A defensoria é um dos canais para se chegar à justiça, há possibilidade de requerer o pagamento via ações judiciais sem advogados ou pagando por eles. As varas da Justiça Federal de Pernambuco contabilizam até então 2,6 mil ações relativas ao auxílio emergencial. De acordo com a JFPE, “o total de processos inclui as atermações, quando o autor não possui representação de advogado ou defensor público, além das ações representadas pela DPU e por advogados”. Questionada sobre as decisões proferidas, a JFPE diz que “o sistema não é capaz de filtrá-las”.
Número de processos
Em Pernambuco, a JFPE contabiliza 2 ,6 mil ações relativas ao auxílio emergencial, incluindo atermações e ações representadas pela DPU e por advogados
A AGU tem notificações em 43.444 processos judiciais. Pelo menos 8.545 casos foram encaminhados ao Ministério da Cidadania para pagamento
Fontes: JFPE/AGU
Essas ações, somam-se a um volume total de 43.444 processos judiciais em todo o País cujas notificações já foram feitas à Advocacia-Geral da União (AGU). Desse total, no entanto, os órgãos da Procuradoria-Geral da União (PGU), que integra a AGU, enviaram só 8.545 casos até então para pagamento por parte do Ministério da Cidadania.

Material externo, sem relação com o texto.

(** When the pool of the largest blocks is empty all of them are in use. *)
Lemma large_pool_used m frees held : pools_ok scale m frees held -> frees !! 12%nat = Some [] -> 32 * scale <= zlen held.
Proof.
  intros [_ _ Hall _ Hpool _] H12.
  assert (Hnd : NoDup large_pool).
  { unfold large_pool. apply NoDup_fmap_2; [intros x y; unfold block_ptr; lia|apply NoDup_seqZ]. }
  assert (Hlen : length large_pool = Z.to_nat (32 * scale)) by (unfold large_pool; by rewrite length_fmap, length_zrange).
  enough (length large_pool <= length held)%nat by (unfold zlen; lia).
  apply NoDup_incl_length; [by apply NoDup_ListNoDup|]. intros b Hb%list_elem_of_In. apply list_elem_of_In.
  destruct (large_pool_id b Hb) as [Hr Hid].
  assert (Hin : b ∈ concat frees ++ held).
  { rewrite Hall. apply list_elem_of_fmap. exists (block_index b). unfold block_ptr, block_index.
    split; [lia|]. apply elem_of_zrange. lia. }
  apply elem_of_app in Hin as [Hin|Hin]; [|done]. apply list_elem_of_In, in_concat in Hin as (fs & Hfs & Hbf).
  apply list_elem_of_In, list_elem_of_lookup in Hfs as (k & Hk). apply list_elem_of_In in Hbf.
  rewrite (Hpool k fs b Hk Hbf) in Hid. injection Hid as Hid. replace k with 12%nat in Hk by lia.
  rewrite H12 in Hk. injection Hk as <-. by apply not_elem_of_nil in Hbf.
Qed.

(** A request for [size] bytes gives a block of a pool whose blocks are larger. *)
Lemma get_ok size m frees held : pools_ok scale m frees held -> 0 <= size < MEM_MNGT_MB12_BLOCK_SIZE ->
  zlen held < 32 * scale ->
  exists b m' frees' d k j, get_free_mem_block size m = Ret (b, m') /\ pools_ok scale m' frees' (b :: held) /\
    aget (all_blocks scale) (block_index b) = Ret d /\ data d = Some (k, j) /\ size < block_size k.
Proof.
  intros Hok Hs Hheld. destruct (pool_for_size size Hs) as [Hp Hsz]. unfold get_free_mem_block.
  rewrite (proj2 (Z.ltb_ge _ _)), select_pool by lia. cbn [mbind cres_bind].
  destruct (search_ok 14 (pool_for size) m frees held Hok Hp ltac:(lia)) as
    [(k & b & fs & m' & Hk & Hf & E & Hok')|[_ H12]]; [|by pose proof (large_pool_used _ _ _ Hok H12); lia].
  pose proof (po_pool _ _ _ _ Hok k _ b Hf ltac:(by left)) as Hpid.
  destruct (all_blocks scale !! Z.to_nat (block_index b)) as [d|] eqn:Hd; [|done]. injection Hpid as Hpid.
  destruct (describe_lookup _ _ _ Hd) as (k' & nb & j & _ & _ & ->). cbn in Hpid. subst k'.
  pose proof (ptr_range _ _ _ b Hok') as Hr.
  eexists b, m', (<[k := fs]> frees), _, (Z.of_nat k), j. split_and!; [done|exact Hok'| | |].
  - apply aget_ok; [|exact Hd]. unfold block_index. specialize (Hr ltac:(apply elem_of_app; right; by left)). lia.
  - cbn. by rewrite (proj2 (Z.leb_le _ _)) by lia.
  - apply Hsz. lia.
Qed.

End State.

(** ** The initialisation *)

Section Init.
Context (scale : Z) (Hscale : 0 < scale <= 128).
Abbreviation N := (Z.to_nat (MEM_MNGT_NB_ELEMENTS scale)).

(** After the blocks [A] the lists of the pools [F] are complete and [xs] is the list of the
    current one. *)
Record init_inv (m : mem_pool) (F : list (list Z)) (xs : list Z) (A : list mem_block_t) : Prop := {
  ii_lists : Forall2 (lrep (mp_next m)) (mem_lists m) (F ++ xs :: replicate (13 - length F) []);
  ii_number : (length F < 14)%nat;
  ii_concat : concat F ++ xs = block_ptr <$> zrange 0 (length A);
  ii_blocks : mem_blocks m = A ++ replicate (N - length A) (MB 0 None);
  ii_le : (length A <= N)%nat;
  ii_store : forall i, 0 <= i < MEM_MNGT_NB_ELEMENTS scale -> is_Some (mp_next m !! block_ptr i);
  ii_pool : forall k fs b, (F ++ [xs]) !! k = Some fs -> b ∈ fs ->
    pool_id <$> A !! Z.to_nat (block_index b) = Some (Z.of_nat k);
}.

Lemma concat_pad {A} (F : list (list A)) xs n : concat (F ++ xs :: replicate n []) = concat F ++ xs.
Proof.
  rewrite concat_app. cbn [concat]. f_equal. rewrite <- (app_nil_r xs) at 2. f_equal.
  by induction n.
Qed.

“Temos conseguido alguns bons resultados e decisões liminares favoráveis. Agora é que começaram a chegar as primeiras sentenças, mas há uma dificuldade do cumprimento da decisão pelo governo. Tem decisões lá que diz ‘pague o benefício em 10 dias, uma parcela em cinco dias…’ Acaba o prazo, o governo não paga e temos que apresentar uma petição, o juiz aplica multa, a AGU peticiona também alegando dificuldades operacionais e se torna aquela coisa de ‘saiu, mas não levou’. Temos conseguido várias ações favoráveis, mas sem serem cumpridas”, reclama o defensor público-chefe do Recife.
Para não prescrever, o prazo para entrar com ação na justiça é de 5 anos, mas o ideal é que não se chegue a esse extremo em se tratando do auxílio, diz o defensor. "É um auxílio emergencial, para as pessoas terem nesse momento dificuldade. O governo por inúmeras razoes indeferiu vários pedidos e o que está acontecendo no País inteiro é um represamento enorme, que vai fazer muitas pessoas serem atendidas daqui a quatro ou cinco meses, vindo a receber um valor retroativo num momento que já não é o mais oportuno", prevê.

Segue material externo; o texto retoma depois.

Lemma msb_surj (e : list bool) : exists v, 0 <= v < 2 ^ zlen e /\ msb (length e) v = e.
Proof.
  induction e as [|b e (v & Hv & E)]; [by exists 0|]. unfold zlen in *. cbn [length].
  exists ((if b then 2 ^ Z.of_nat (length e) else 0) + v).
  rewrite Nat2Z.inj_succ, Z.pow_succ_r by lia. split; [destruct b; lia|].
  rewrite add_lxor_top by lia. cbn [msb]. f_equal.
  - rewrite Z.lxor_spec.
    assert (Ev : Z.testbit v (Z.of_nat (length e)) = false) by (by rewrite Z.testbit_false, Z.div_small by lia).
    rewrite Ev, xorb_false_r. destruct b; [apply Z.pow2_bits_true; lia|apply Z.bits_0].
  - transitivity (msb (length e) v); [|done]. apply msb_ext. intros i Hi. rewrite Z.lxor_spec.
    destruct b; [|by rewrite Z.bits_0]. rewrite Z.pow2_bits_eqb by lia.
    by rewrite (proj2 (Z.eqb_neq (Z.of_nat (length e)) i)) by lia.
Qed.

Lemma crc_run_split poly crc bits :
  crc_run poly crc bits = Z.lxor (times_xn poly (length bits) crc) (crc_run poly 0 bits).
Proof.
  induction bits as [|b bits IH] using rev_ind; [by rewrite Z.lxor_0_r|].
  rewrite !crc_run_app, IH, length_app, Nat.add_comm. cbn [length Nat.add times_xn].
  change (crc_run poly ?c [b]) with (crc_step poly c b).
  unfold crc_step. by rewrite Z.lxor_assoc, times_x_lxor.
Qed.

De acordo com a AGU, “assim que são intimados de decisões judiciais, os advogados da União imediatamente as encaminham ao Ministério da Cidadania, por ofício ou atualmente por meio de comunicação por sistema específico desenvolvido pela Dataprev”. A advocacia reforça que “diversas medidas têm sido adotadas para atender de forma célere e efetuar os créditos nas contas, mas há que se considerar, porém, a quantidade de casos e a necessária segurança para que os pagamentos sejam feitos de forma correta.”
Questionado, o Ministério da Cidadania disse em nota que os recursos investidos no pagamento do auxílio emergencial, em virtude de decisões judiciais, somam, até o momento, R$ 28,5 milhões com atendimento a mais de 9,7 mil beneficiários. Ao ser perguntado sobre o porquê do descumprimento das sentenças judiciais, o ministério afirmou não haver "falta de recursos para o pagamento". "O Governo Federal editou quatro Medidas Provisórias que garantem mais de R$ 250 bilhões para o pagamento do benefício."